Minister for Fisheries
- In office 21 November 2018 – 24 December 2022
- Succeeded by: Kalaveti Ravu

Minister for Employment, Productivity and Industrial Relations
- In office 16 October 2015 – 21 November 2018
- Succeeded by: Parveen Bala

Personal details
- Party: People's First
- Other political affiliations: FijiFirst (2014-2024)

= Semi Koroilavesau =

Fijian politician

Semi Tuleca Koroilavesau (born 1958) is a Fijian politician and Member of the Parliament of Fiji. He served the Minister for Fisheries from 2018 to 2022. He is a member of the FijiFirst party.

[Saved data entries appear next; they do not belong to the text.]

(** * Stately: store, middleware pipeline, history recorder and logger

    A shallow embedding of the TypeScript sources

      - [store/types.ts]       (State, Action, Store, Middleware)
      - [store/devtools.ts]    (class DevTools, the history recorder)
      - [store/createStore.ts] (createStore)
      - [middleware/index.ts]  (applyMiddleware, createLogger)
      - [utils/logger.ts]      (class Logger and the default logger)

    followed by the properties of the specification that concern them.

    Modelling conventions.
      - A JS object used as a string-keyed record is a [gmap string Value];
        the spread [{...a, ...b}] is the right-biased union.
      - An action is an object with an identity: a value of type [Action]
        at run time is a reference ([ActionRef]) into the heap of action
        objects.  [dispatch] assigns to the object it is given, the
        recorder and the listeners are handed the reference.  An object can
        be frozen; assigning to it throws, the sources being strict code.
      - A JS [Set] of callbacks is an insertion-ordered list of callback
        identities without duplicates.  Invoking a callback is an observable
        event; a callback returns without calling back into the store, and
        what it does afterwards is outside the store.
      - The closure variables of [createStore] ([state], [listeners],
        [devTools]) are fields of a [World]; every store method is a
        computation over the [World] that completes normally or throws.
      - A middleware, supplied by the caller, is the tree of the calls it
        makes on [store] and on [next], of the action objects it reads and
        of those it creates; an updater function given to [setState] is a
        pure function of the state.
      - [Date.now()] reads an oracle clock.
      - Numbers that the code only compares or stores are integers ([Z]). *)

From stdpp Require Import gmap strings list fin_maps pretty.
From Stdlib Require Import ZArith Lia.

Set Warnings "-register-all".
Open Scope Z_scope.

(* ===================================================================== *)
(** * store/types.ts *)
(* ===================================================================== *)

(** [StateValue]: string | number | boolean | null | undefined | object |
    StateValue[]. *)
Inductive Value : Type :=
| VUndefined
| VNull
| VBool (b : bool)
| VNum (n : Z)
| VStr (s : string)
| VArr (xs : list Value)
| VObj (fields : gmap string Value).
Definition set_total_usages_by_wiki (f : gmap string Z -> gmap string Z)
    (s : StatisticsTracker) : StatisticsTracker :=
  {| files_used_on_wikipedias := files_used_on_wikipedias s;
     wiki_pages_seen := wiki_pages_seen s; usage_by_wiki := usage_by_wiki s;
     first_image_by_file := first_image_by_file s;
     total_usages_by_file := total_usages_by_file s;
     first_image_by_wiki := first_image_by_wiki s;
     total_usages_by_wiki := f (total_usages_by_wiki s);
     first_image_by_lang := first_image_by_lang s;
     total_usages_by_lang := total_usages_by_lang s;
     wikidata_sourced_count := wikidata_sourced_count s;
     wikidata_sourced_by_wiki := wikidata_sourced_by_wiki s;
     first_p18_count := first_p18_count s;
     replaced_p18_count := replaced_p18_count s |}.

Definition set_total_usages_by_lang (f : gmap string Z -> gmap string Z)
    (s : StatisticsTracker) : StatisticsTracker :=
  {| files_used_on_wikipedias := files_used_on_wikipedias s;
     wiki_pages_seen := wiki_pages_seen s; usage_by_wiki := usage_by_wiki s;
     first_image_by_file := first_image_by_file s;
     total_usages_by_file := total_usages_by_file s;
     first_image_by_wiki := first_image_by_wiki s;
     total_usages_by_wiki := total_usages_by_wiki s;
     first_image_by_lang := first_image_by_lang s;
     total_usages_by_lang := f (total_usages_by_lang s);
     wikidata_sourced_count := wikidata_sourced_count s;
     wikidata_sourced_by_wiki := wikidata_sourced_by_wiki s;
     first_p18_count := first_p18_count s;
     replaced_p18_count := replaced_p18_count s |}.

Definition set_first_image_by_file (f : gmap string Z -> gmap string Z)
    (s : StatisticsTracker) : StatisticsTracker :=
  {| files_used_on_wikipedias := files_used_on_wikipedias s;
     wiki_pages_seen := wiki_pages_seen s; usage_by_wiki := usage_by_wiki s;
     first_image_by_file := f (first_image_by_file s);
     total_usages_by_file := total_usages_by_file s;
     first_image_by_wiki := first_image_by_wiki s;
     total_usages_by_wiki := total_usages_by_wiki s;
     first_image_by_lang := first_image_by_lang s;
     total_usages_by_lang := total_usages_by_lang s;
     wikidata_sourced_count := wikidata_sourced_count s;
     wikidata_sourced_by_wiki := wikidata_sourced_by_wiki s;
     first_p18_count := first_p18_count s;
     replaced_p18_count := replaced_p18_count s |}.
(** X1: every codec call of a run is the call of a configured pair and is
    asked to write at the output path of that pair: a [.webp] name right
    under the input directory, which is not the path of a source, not the
    path the call reads and not the input directory itself; and a run
    removes no entry. *)
Theorem run_writes_outputs_only (sharp : Codec) (w : World) :
  ∃ delta,
    sharp_calls (main sharp w).1 = sharp_calls w ++ delta
    ∧ Forall (fun c =>
                ∃ pr,
                  pr ∈ config_pairs
                  ∧ call_for pr c
                  ∧ call_key c
                    = "images/blanche/" +:+ outputNameOf pr.1 pr.2
                  ∧ has_slash (outputNameOf pr.1 pr.2) = false
                  ∧ js_endsWith (outputNameOf pr.1 pr.2) ".webp" = true
                  ∧ (call_key c ∉ all_source_keys)
                  ∧ call_key c ≠ path_normalize (call_input c)
                  ∧ call_key c ≠ inputDir_key) delta
    ∧ ∀ k, is_Some (fs w !! k) → is_Some (fs (main sharp w).1 !! k).
Proof.
  destruct (convertAll_spec sharp w)
    as (delta & clog & Hall & HF & _ & Hns & _).
  destruct (main_fs sharp w _ _ Hall) as [-> ->]. cbn [fs sharp_calls].
  exists delta. split; [done|]. split.
  - apply Forall_forall. intros c Hc.
    destruct (calls_of_pairs _ _ _ HF Hc) as (pr & Hpr & Hcall).
    apply attempted_all_in in Hpr as [Hcfg _].
    pose proof config_output_names as Hnames.
    rewrite Forall_forall in Hnames.
    destruct (Hnames _ Hcfg) as (Hkey & Hsl & Hweb & _ & Hdir).
    pose proof config_pairs_sources as Hsrc.
    rewrite Forall_forall in Hsrc. specialize (Hsrc _ Hcfg).
    rewrite Forall_forall in Hns. specialize (Hns _ Hc).
    fold (call_key c) in Hns.
    pose proof (call_for_key _ _ Hcall) as Hk.
    exists pr. split; [done|]. split; [done|].
    split; [by rewrite Hk|]. split; [done|]. split; [done|].
    split; [exact Hns|]. split; [|by rewrite Hk].
    destruct Hcall as (Hin & _). rewrite Hin.
    intros Heq. apply Hns. by rewrite Heq.
  - intros k. apply apply_calls_is_Some.
Qed.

Koroilavesau grew up in Nalotu in Kadavu Province. He was educated at Yawe District primary school, Richmond High School, and Lelean Memorial School. After sixth form, he joined the Fijian Navy as an officer cadet. In his military career he reached the rank of Commander. In 1988 he started a tourism company, Captain Cook Cruises Fiji Islands with 3 partners. In 1996, the business was sold to Captain Cook Cruises,. Semi remained a partner in the Fijian business and in 2003 retired from the Navy to manage it.

Koroilavesau was elected in the 2014 election, in which he won 1,611 votes.

Following the collapse and deregistration of FijiFirst he remained in parliament as an independent.

He was one of 10 MP's who supported and helped in the creation of the People's First Party, and as of 2026 a member of that Party.